On the surface, the night seemed to be one about fast cars and big trucks at the Pittsburgh International Auto Show's "Dancing with the Cars" at the David L. Lawrence Convention Center.
But the evening had a far deeper meaning, benefitting Pittsburgh Vintage Grand Prix Charities, which includes the Autism Society of Pittsburgh and Allegheny Valley Schools, two charities the Steelers have a long relationship with.
The Steelers were honored during the event because of that relationship, an opportunity for the charities to express their gratitude to the team and Rooney family, who was represented by Jim Rooney, son of Steelers' Chairman Dan Rooney, for what has been a special bond.
The Terrible Towel is the iconic symbol of Steelers Nation. It's seen waving at home and road games, and has been photographed all over the country and the world, as fans use it to display their Steelers' pride.

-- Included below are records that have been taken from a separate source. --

Lemma reload_safe_witness : ∃ sv, demo_process [Ok "policy"] = Some sv ∧ sv_served sv ∉ sv_closed sv.
Proof.
  destruct demo_runs as [sv Hsv]. exists sv. split; [done|].
  destruct (reload_safe (H1:=list_ranger) (Y:=unit) 2 [] (sa_opt demo_args) (sa_settings demo_args) "/base" None demo_seed sv
    (demo_reachable _ _ Hsv)) as (st & rules & _ & _ & Hc & _). exact Hc.
Defined.

Lemma demo_reloaded : ∃ sv st rules, demo_process [Ok "policy"] = Some sv ∧ sv_states sv !! 1 = Some (st, rules).
Proof.
  assert (Hn : (λ sv, length (sv_states sv)) <$> demo_process [Ok "policy"] = Some 2) by (vm_compute; done).
  destruct (demo_process [Ok "policy"]) as [sv|]; [|done]. apply (inj Some) in Hn.
  destruct (lookup_lt_is_Some_2 (sv_states sv) 1) as [[st rules] Hst]; [rewrite Hn; lia|]. by exists sv, st, rules.
Qed.

Lemma reload_key_witness :
  ∃ sv st rules, demo_process [Ok "policy"] = Some sv ∧ sv_states sv !! 1 = Some (st, rules) ∧
    st_privateKey st = "private" +:+ zeroes 32.
Proof.
  destruct demo_reloaded as (sv & st & rules & Hsv & Hst). exists sv, st, rules. split; [exact Hsv|]. split; [exact Hst|].
  exact (reload_key (H1:=list_ranger) (Y:=unit) 2 [] (sa_opt demo_args) (sa_settings demo_args) "/base" None demo_seed sv 1
    st rules (demo_reachable _ _ Hsv) ltac:(discriminate) Hst).
Defined.

(** After a reload that failed the state being served is forgotten: it is never closed. *)
Example failed_reload_leaks :
  (sv_closed <$> demo_process [Ok "policy"]) = Some [0] ∧
  (sv_closed <$> demo_process [Err (ENew "no file"); Ok "policy"]) = Some [] ∧
  (sv_served <$> demo_process [Err (ENew "no file"); Ok "policy"]) = Some 1.
Proof. vm_compute. done. Qed.

(** A URL with a query cannot be a backend of the command line. *)
Example backend_with_query :
  is_ok <$> parse_backends "" ["example.org=http://backend/?a=b"] (Some ∅) = Some false ∧
  is_ok <$> parse_backends "" [""; "example.org=http://backend/"] (Some ∅) = Some true.
Proof. vm_compute. done. Qed.

Example choose_seed1 :
  choose_seed "" "Generate" "00" = SeedGenerate ∧
  choose_seed "" "" "" = SeedIs "" ∧
  choose_seed (EncodeToString demo_seed) "generate" "" = SeedIs demo_seed.
Proof. vm_compute. done. Qed.
(** X11. A successful import touches nothing but the transactions and,
    at most, one account.  The transactions of before are kept and the
    new ones follow them; as many are added as the call returns, never
    more than the frame has rows; each has the source account and no
    category.  The source account is the account named in the mapping: the
    existing one, or one created with type "asset" when none had that
    name.  Postings, categories and rules are exactly as before. *)
Theorem import_frame_effect :
  forall strptime py_float df mapping d d' n,
  session_scope (import_transactions strptime py_float df mapping) d
    = (d', Ok n) ->
  exists a ts,
    transactions d' = transactions d ++ ts /\
    Z.of_nat (List.length ts) = n /\
    (List.length ts <= List.length df)%nat /\
    Forall (fun t => Transaction.source_account_id t = Account.id a /\
                     Transaction.category_id t = None) ts /\
    find (fun x => String.eqb (Account.name x) (source_account_name mapping))
      (accounts d') = Some a /\
    (accounts d' = accounts d \/
     (find (fun x => String.eqb (Account.name x) (source_account_name mapping))
        (accounts d) = None /\
      accounts d' = accounts d ++ [a] /\
      Account.type a = "asset"%string)) /\
    postings d' = postings d /\
    categories d' = categories d /\
    rules d' = rules d.
Proof.
  intros strptime py_float df mapping d d' n.
  destruct (import_transactions_account strptime py_float df mapping d)
    as (a & d0 & Heq & Hd0 & Hfind & Hacc).
  unfold session_scope. rewrite Heq.
  destruct (import_rows strptime py_float df mapping a 0 (mkSession d0 [] []))
    as [[k s']|e] eqn:Hrows; intro H; inversion H; subst k d'. clear H.
  apply import_rows_ok in Hrows.
  destruct Hrows as (news & -> & -> & Hlen & Hall). simpl app.
  destruct (insert_new_transactions_only _ news d0 Hall) as (ts & Hts & Hl & Hsrc).
  unfold commit, flush_session. cbn [db new dirty]. rewrite update_dirty_nil, Hts.
  cbn [transactions accounts postings categories rules].
  rewrite Hd0. cbn [transactions accounts postings categories rules].
  exists a, ts. repeat split; try assumption; try lia.
Qed.

Lemma import_frame_effect_witness :
  session_scope
    (import_transactions PyTime.strptime PyFloat.float Example.frame
       Example.mapping) Sample.bare_store
  = (fst (session_scope
            (import_transactions PyTime.strptime PyFloat.float Example.frame
               Example.mapping) Sample.bare_store), Ok 2) /\
  postings
    (fst (session_scope
            (import_transactions PyTime.strptime PyFloat.float Example.frame
               Example.mapping) Sample.bare_store))
  = postings Sample.bare_store.
Proof.
  split; [reflexivity|].
  destruct (import_frame_effect PyTime.strptime PyFloat.float Example.frame
              Example.mapping Sample.bare_store _ 2 eq_refl)
    as (a & ts & _ & _ & _ & _ & _ & _ & Hp & _).
  exact Hp.
Defined.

For those who are served by the Allegheny Valley School, the Terrible Towel means a whole lot more. For them, it's a symbol of hope for a brighter future. Proceeds from the sale of Terrible Towels are donated to Allegheny Valley School, a school that provides lifelong opportunities for people with intellectual and developmental disabilities. The idea to give the proceeds to them was a collaboration between the Steelers and legendary broadcaster Myron Cope, whose son attended the school.
The Steelers involvement with the charities goes beyond that as well. Steelers' players, coaches and the Rooney family have long been active with both charities, dating back to Art Rooney Sr. starting the relationship in the 1950s, and the organization worked with the NFL Foundation to help establish autism information and referral sections in libraries in every NFL city.